- _What needs to be done_
Which lines in the data below contain the string "unit"? Show each one.

*** Given entries ***

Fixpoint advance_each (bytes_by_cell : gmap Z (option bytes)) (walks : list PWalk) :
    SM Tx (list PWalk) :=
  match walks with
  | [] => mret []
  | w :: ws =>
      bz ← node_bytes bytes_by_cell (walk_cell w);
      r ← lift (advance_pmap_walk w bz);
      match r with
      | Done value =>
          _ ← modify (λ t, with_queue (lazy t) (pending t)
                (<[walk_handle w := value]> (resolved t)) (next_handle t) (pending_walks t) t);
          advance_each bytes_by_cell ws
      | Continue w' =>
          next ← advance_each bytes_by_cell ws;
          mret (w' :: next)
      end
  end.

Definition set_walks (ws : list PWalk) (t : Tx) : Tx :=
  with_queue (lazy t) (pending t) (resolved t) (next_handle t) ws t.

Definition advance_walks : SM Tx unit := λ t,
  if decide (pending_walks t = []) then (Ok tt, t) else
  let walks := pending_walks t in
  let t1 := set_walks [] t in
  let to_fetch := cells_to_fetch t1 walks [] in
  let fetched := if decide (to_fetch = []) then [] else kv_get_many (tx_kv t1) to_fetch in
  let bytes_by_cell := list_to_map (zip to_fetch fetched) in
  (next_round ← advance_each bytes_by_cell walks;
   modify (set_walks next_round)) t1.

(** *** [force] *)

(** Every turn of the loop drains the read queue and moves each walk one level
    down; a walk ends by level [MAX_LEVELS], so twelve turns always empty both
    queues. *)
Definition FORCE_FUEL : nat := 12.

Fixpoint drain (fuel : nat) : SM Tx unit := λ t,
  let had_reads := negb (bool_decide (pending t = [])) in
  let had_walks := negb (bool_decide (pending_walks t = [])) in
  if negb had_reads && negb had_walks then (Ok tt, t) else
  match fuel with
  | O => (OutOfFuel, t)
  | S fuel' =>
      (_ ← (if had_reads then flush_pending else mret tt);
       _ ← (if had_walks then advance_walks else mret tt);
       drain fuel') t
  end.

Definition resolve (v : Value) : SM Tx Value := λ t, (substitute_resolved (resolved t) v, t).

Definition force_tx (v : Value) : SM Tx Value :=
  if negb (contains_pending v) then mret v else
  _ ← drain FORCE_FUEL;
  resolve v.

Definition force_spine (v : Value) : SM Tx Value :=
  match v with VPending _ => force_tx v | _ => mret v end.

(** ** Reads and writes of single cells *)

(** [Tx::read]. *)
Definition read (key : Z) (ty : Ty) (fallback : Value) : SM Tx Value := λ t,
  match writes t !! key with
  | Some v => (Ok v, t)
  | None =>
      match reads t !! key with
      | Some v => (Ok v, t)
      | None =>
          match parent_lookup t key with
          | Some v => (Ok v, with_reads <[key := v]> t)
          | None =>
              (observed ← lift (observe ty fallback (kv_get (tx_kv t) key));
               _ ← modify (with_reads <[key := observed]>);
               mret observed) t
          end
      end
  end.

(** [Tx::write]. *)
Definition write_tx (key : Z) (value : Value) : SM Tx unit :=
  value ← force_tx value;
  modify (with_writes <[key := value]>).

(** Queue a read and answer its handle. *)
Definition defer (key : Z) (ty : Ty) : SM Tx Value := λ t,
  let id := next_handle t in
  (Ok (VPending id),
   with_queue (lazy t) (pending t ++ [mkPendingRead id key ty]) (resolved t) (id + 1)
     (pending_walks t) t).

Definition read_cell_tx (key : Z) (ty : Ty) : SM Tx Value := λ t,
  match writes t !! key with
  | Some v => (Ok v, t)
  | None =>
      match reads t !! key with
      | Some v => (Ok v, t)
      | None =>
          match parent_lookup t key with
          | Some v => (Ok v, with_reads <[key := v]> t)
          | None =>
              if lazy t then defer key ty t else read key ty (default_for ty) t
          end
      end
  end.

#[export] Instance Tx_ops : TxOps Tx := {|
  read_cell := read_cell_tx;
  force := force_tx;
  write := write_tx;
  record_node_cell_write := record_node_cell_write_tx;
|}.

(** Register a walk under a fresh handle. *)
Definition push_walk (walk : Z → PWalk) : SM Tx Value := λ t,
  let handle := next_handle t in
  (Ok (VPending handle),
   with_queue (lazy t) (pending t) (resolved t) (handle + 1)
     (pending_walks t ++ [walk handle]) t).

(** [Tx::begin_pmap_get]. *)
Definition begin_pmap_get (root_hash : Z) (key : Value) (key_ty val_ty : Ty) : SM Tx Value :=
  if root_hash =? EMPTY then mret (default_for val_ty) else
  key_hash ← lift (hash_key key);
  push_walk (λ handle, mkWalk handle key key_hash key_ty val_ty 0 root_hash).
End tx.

*** End of Given entries ***

- _Result of the task_
Definition advance_walks : SM Tx unit := λ t,
Fixpoint drain (fuel : nat) : SM Tx unit := λ t,
Definition write_tx (key : Z) (value : Value) : SM Tx unit :=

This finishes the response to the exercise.